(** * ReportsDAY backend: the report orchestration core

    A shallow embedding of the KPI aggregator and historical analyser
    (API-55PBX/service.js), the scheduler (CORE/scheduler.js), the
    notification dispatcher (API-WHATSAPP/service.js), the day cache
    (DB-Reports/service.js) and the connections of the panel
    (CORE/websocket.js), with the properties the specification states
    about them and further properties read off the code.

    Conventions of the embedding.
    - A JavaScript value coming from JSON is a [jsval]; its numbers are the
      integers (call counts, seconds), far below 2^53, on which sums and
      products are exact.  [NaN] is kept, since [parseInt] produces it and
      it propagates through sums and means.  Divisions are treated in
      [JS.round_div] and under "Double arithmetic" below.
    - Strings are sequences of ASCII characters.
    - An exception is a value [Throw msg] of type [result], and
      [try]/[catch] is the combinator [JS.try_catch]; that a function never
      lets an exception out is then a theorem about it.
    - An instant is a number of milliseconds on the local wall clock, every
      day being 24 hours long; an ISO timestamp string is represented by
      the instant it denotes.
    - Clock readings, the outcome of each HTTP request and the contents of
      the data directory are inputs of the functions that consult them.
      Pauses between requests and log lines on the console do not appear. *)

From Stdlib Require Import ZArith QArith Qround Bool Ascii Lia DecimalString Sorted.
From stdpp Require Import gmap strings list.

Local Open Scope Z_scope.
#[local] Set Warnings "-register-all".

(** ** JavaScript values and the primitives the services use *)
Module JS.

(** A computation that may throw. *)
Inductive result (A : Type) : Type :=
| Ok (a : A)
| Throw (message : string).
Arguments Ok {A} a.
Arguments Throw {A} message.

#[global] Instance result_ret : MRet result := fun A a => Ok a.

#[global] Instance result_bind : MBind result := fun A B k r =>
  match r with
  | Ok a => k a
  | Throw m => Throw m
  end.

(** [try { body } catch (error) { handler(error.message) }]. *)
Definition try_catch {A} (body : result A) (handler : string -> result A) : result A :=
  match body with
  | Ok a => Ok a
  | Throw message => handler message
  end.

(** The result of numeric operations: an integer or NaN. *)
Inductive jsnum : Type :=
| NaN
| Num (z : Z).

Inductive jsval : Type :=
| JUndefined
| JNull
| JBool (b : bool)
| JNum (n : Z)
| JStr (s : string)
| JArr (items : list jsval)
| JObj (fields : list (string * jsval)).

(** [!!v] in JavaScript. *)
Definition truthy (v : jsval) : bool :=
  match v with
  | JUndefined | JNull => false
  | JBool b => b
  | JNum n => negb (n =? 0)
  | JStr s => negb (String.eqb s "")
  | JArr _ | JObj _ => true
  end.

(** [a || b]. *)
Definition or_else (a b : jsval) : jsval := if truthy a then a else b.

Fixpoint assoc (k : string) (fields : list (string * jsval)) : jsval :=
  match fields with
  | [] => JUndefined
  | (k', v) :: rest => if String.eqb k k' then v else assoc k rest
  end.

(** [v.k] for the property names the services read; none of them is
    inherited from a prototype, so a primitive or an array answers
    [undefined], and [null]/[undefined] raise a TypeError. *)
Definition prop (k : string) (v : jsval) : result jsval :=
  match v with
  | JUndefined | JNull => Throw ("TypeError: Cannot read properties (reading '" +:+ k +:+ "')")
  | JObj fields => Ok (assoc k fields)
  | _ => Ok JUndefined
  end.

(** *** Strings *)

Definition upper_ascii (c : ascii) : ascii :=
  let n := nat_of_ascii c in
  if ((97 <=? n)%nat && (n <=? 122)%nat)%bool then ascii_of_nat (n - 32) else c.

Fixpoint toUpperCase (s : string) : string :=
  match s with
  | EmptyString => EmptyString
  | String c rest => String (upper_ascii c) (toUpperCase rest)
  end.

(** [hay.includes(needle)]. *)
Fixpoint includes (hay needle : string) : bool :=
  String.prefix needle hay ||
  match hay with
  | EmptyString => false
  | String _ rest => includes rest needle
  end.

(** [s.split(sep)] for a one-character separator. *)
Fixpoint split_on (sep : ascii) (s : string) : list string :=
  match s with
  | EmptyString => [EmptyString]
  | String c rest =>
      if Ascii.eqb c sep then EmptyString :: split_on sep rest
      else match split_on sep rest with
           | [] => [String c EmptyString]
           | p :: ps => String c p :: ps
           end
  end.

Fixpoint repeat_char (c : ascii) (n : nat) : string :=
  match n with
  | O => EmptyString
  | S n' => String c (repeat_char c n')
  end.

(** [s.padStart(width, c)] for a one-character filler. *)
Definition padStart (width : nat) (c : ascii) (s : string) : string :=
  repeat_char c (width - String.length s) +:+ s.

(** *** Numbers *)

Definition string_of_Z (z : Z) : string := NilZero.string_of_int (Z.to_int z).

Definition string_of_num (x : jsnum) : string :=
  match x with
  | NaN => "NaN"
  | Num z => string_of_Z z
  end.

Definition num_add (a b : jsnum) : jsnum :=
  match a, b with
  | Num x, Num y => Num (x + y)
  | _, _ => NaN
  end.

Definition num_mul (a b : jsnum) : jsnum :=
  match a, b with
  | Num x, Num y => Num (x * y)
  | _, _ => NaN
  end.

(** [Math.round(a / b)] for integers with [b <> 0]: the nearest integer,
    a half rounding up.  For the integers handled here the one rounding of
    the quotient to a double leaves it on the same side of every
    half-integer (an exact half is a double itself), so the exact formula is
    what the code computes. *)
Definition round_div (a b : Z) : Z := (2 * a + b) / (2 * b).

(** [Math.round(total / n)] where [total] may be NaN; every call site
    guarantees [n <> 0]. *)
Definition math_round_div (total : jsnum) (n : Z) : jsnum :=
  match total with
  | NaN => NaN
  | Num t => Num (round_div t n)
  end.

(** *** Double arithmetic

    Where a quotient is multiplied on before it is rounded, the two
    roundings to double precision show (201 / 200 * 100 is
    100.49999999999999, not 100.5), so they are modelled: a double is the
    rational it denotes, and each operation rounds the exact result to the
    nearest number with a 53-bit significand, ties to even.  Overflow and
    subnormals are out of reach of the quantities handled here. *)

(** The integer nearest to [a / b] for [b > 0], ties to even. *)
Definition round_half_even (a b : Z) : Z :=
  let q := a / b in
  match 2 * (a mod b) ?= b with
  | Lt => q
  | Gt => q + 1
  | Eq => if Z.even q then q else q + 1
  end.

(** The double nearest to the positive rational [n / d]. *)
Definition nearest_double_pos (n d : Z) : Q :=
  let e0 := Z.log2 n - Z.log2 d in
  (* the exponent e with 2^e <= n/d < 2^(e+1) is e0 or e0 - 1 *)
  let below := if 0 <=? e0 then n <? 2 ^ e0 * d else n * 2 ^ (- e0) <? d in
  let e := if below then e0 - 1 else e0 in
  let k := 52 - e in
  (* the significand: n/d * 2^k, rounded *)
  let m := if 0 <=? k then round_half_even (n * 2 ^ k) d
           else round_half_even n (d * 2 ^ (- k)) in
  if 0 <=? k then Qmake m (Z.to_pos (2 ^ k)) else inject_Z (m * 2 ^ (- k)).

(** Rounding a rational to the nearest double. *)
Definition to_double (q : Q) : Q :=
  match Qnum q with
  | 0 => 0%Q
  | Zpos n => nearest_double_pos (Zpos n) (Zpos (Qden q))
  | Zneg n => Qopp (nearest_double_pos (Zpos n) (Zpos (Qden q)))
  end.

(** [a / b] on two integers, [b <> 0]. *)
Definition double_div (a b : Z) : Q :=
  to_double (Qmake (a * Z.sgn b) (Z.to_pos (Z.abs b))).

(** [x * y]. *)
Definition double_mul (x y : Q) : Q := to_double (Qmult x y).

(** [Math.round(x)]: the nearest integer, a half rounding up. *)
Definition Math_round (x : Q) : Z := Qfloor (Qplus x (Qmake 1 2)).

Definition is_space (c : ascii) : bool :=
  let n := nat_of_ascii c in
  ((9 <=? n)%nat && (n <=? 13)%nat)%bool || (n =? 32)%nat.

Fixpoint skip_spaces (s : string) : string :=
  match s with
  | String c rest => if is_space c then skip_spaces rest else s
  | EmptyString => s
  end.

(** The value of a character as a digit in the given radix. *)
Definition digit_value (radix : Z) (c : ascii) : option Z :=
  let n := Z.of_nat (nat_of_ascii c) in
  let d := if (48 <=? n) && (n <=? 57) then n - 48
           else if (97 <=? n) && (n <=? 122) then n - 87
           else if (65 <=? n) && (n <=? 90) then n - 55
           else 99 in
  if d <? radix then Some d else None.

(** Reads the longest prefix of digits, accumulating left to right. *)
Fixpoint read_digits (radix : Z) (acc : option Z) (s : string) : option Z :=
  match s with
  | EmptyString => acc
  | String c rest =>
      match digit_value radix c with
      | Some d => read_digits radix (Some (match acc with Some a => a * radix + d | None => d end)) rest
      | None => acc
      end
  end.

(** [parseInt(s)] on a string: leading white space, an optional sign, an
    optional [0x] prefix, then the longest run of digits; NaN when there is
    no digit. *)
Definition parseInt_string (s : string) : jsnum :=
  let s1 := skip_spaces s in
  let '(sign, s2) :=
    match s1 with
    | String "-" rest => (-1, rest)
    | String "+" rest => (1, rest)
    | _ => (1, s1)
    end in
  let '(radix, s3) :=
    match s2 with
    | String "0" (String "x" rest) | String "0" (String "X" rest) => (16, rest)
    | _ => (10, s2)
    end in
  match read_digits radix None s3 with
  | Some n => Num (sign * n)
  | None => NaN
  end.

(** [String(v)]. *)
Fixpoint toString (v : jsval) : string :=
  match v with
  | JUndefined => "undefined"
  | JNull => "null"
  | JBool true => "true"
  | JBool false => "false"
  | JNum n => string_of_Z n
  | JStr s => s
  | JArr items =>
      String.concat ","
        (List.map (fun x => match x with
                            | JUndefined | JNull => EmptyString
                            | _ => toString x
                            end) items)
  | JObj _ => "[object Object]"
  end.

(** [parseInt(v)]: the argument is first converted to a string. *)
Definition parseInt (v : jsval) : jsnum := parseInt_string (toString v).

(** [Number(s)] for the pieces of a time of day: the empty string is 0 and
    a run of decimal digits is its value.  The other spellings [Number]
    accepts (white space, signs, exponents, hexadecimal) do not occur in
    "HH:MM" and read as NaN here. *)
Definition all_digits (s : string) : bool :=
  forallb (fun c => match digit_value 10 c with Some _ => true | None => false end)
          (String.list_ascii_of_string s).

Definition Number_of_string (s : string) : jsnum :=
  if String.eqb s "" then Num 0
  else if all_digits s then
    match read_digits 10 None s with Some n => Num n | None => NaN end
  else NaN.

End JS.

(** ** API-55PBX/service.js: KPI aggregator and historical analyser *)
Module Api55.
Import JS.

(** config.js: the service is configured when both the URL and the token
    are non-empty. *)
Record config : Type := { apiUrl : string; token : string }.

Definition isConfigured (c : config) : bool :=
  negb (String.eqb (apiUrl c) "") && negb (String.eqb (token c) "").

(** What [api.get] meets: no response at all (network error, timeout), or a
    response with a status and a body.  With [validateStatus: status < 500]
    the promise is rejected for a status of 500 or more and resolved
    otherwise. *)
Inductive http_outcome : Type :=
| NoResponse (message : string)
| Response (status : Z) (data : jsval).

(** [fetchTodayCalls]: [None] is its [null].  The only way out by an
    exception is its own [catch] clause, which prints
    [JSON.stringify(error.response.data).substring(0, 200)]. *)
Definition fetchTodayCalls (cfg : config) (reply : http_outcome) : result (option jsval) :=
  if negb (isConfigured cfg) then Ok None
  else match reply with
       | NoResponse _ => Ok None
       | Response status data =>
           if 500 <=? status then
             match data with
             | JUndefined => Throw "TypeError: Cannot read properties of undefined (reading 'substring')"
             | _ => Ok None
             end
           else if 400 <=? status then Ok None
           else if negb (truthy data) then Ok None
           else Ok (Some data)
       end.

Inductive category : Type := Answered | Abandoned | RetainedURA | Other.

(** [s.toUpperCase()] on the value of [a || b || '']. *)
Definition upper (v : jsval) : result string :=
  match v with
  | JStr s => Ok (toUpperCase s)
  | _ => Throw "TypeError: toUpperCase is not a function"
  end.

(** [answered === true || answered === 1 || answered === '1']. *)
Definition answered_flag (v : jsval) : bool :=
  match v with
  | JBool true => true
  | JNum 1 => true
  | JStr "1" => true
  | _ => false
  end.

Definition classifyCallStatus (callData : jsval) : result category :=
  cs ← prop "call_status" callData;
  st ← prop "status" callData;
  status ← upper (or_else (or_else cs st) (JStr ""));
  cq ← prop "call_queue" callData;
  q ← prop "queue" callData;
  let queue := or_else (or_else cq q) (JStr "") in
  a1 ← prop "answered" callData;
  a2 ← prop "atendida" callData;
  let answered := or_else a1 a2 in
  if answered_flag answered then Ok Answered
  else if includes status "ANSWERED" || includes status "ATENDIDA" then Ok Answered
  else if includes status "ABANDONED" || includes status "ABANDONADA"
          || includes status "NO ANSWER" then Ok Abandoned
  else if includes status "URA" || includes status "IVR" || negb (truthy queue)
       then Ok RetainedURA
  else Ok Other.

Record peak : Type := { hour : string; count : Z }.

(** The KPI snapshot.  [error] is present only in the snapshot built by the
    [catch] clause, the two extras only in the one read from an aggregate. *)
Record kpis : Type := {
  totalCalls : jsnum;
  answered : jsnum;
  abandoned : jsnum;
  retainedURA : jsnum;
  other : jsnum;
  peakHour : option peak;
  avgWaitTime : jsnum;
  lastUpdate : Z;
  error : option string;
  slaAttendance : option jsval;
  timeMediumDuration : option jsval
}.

* * *

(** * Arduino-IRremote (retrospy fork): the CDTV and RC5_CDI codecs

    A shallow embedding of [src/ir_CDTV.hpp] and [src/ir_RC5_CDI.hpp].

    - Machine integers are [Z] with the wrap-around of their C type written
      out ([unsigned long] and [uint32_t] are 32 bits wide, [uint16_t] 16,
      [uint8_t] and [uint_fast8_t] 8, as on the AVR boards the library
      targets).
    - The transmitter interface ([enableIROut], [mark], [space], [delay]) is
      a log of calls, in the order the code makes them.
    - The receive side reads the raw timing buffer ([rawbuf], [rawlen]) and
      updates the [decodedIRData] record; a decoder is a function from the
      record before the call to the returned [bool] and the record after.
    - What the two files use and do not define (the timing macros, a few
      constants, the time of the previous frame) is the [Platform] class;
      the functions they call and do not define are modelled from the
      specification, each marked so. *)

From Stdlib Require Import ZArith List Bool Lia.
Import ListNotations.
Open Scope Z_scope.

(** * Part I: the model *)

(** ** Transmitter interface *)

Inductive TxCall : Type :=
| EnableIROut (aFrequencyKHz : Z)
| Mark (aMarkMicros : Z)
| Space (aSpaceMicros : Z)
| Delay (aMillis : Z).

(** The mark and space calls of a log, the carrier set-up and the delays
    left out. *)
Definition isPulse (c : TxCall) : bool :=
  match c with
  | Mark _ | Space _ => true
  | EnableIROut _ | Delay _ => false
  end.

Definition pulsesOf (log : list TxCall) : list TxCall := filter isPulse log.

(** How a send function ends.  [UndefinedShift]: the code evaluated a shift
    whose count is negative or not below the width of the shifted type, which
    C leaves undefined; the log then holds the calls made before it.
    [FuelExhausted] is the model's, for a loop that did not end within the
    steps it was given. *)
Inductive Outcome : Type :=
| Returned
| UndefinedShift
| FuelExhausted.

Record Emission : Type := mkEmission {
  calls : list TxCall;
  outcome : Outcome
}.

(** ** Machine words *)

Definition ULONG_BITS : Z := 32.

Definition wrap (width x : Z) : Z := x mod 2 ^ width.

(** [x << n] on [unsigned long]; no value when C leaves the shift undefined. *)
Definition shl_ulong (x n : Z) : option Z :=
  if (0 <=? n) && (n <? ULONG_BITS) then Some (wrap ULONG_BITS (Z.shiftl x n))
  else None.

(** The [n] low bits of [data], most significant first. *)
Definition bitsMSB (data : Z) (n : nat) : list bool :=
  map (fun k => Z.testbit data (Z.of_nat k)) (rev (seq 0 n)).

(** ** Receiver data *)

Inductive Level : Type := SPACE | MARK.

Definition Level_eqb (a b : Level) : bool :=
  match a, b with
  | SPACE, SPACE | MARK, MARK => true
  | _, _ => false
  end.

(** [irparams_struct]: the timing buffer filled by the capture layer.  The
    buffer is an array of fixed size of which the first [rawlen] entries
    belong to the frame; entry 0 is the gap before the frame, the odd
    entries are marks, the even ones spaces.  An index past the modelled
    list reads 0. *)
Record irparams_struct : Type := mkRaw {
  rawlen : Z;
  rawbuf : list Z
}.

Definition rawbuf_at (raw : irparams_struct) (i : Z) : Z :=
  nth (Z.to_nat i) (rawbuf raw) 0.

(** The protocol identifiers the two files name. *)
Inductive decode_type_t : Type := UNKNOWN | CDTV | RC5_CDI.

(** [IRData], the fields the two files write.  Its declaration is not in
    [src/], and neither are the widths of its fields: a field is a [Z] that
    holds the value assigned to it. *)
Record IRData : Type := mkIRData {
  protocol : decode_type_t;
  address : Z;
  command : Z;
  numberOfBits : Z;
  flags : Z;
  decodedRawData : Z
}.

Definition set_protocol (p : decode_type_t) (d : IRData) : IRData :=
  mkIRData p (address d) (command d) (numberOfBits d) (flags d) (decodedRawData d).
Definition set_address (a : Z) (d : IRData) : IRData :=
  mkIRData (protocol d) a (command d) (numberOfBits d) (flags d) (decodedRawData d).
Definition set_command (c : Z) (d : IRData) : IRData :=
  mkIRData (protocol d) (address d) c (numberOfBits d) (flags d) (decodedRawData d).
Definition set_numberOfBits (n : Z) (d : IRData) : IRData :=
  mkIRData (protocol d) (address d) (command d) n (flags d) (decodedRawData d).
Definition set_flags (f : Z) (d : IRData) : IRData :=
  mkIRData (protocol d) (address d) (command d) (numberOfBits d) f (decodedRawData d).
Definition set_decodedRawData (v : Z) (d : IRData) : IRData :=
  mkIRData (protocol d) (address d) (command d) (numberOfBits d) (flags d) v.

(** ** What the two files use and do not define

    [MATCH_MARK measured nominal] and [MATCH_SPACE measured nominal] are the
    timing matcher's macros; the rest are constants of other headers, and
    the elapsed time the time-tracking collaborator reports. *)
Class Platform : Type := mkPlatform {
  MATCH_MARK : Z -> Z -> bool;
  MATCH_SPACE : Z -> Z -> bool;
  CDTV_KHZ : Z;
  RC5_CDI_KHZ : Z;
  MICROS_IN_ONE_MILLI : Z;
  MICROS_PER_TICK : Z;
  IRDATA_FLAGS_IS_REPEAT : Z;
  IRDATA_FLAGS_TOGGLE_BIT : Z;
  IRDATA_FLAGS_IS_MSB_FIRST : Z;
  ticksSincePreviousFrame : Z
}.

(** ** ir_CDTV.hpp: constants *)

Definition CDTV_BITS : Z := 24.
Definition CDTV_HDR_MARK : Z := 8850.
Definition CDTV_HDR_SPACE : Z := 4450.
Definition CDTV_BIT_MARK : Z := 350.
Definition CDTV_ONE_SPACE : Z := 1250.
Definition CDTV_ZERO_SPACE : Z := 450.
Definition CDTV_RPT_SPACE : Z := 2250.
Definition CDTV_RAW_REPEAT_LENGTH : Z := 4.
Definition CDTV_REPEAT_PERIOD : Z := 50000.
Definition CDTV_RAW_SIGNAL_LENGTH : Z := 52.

* * *

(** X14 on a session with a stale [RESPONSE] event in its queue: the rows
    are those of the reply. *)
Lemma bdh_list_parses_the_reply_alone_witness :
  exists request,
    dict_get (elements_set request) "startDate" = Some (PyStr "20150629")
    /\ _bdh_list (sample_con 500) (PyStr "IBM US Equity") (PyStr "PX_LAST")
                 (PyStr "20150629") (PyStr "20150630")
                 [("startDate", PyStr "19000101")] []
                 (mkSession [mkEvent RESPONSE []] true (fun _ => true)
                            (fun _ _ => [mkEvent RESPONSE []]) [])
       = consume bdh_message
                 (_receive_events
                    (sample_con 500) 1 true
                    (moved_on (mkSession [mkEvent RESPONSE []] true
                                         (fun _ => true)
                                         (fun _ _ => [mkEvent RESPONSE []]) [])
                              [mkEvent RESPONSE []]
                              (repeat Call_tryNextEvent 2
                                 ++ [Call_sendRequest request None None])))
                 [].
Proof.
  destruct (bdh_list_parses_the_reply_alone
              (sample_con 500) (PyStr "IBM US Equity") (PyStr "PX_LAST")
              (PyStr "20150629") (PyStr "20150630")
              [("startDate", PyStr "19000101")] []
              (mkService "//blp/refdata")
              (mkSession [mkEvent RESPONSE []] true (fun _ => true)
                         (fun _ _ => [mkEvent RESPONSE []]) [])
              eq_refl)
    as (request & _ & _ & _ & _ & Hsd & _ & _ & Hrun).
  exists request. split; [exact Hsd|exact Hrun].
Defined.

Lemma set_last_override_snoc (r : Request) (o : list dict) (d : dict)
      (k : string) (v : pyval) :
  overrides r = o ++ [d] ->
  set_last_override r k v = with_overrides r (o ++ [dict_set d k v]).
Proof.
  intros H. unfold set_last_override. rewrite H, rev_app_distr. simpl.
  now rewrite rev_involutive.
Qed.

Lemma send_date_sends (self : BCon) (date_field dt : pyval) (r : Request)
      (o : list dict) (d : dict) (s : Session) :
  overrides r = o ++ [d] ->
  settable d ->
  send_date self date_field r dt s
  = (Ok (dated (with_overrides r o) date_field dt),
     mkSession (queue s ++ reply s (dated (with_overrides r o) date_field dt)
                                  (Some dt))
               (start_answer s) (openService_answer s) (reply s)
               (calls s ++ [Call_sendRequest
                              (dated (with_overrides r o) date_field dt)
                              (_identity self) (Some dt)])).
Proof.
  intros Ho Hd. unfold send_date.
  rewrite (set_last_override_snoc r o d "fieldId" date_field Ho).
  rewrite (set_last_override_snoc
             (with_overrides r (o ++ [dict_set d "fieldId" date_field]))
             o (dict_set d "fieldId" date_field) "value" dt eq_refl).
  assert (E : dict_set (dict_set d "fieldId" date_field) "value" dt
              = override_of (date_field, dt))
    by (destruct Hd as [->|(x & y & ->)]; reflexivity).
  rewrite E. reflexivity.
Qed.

**TASK TO CARRY OUT**: Scan the records above for the lines holding "guarantees [n <> 0]. *)" and "100.49999999999999, not 100.5), so". Transcribe those two and every line between them word for word, and no others.

**RESPONSE**:
    guarantees [n <> 0]. *)
Definition math_round_div (total : jsnum) (n : Z) : jsnum :=
  match total with
  | NaN => NaN
  | Num t => Num (round_div t n)
  end.

(** *** Double arithmetic

    Where a quotient is multiplied on before it is rounded, the two
    roundings to double precision show (201 / 200 * 100 is
    100.49999999999999, not 100.5), so they are modelled: a double is the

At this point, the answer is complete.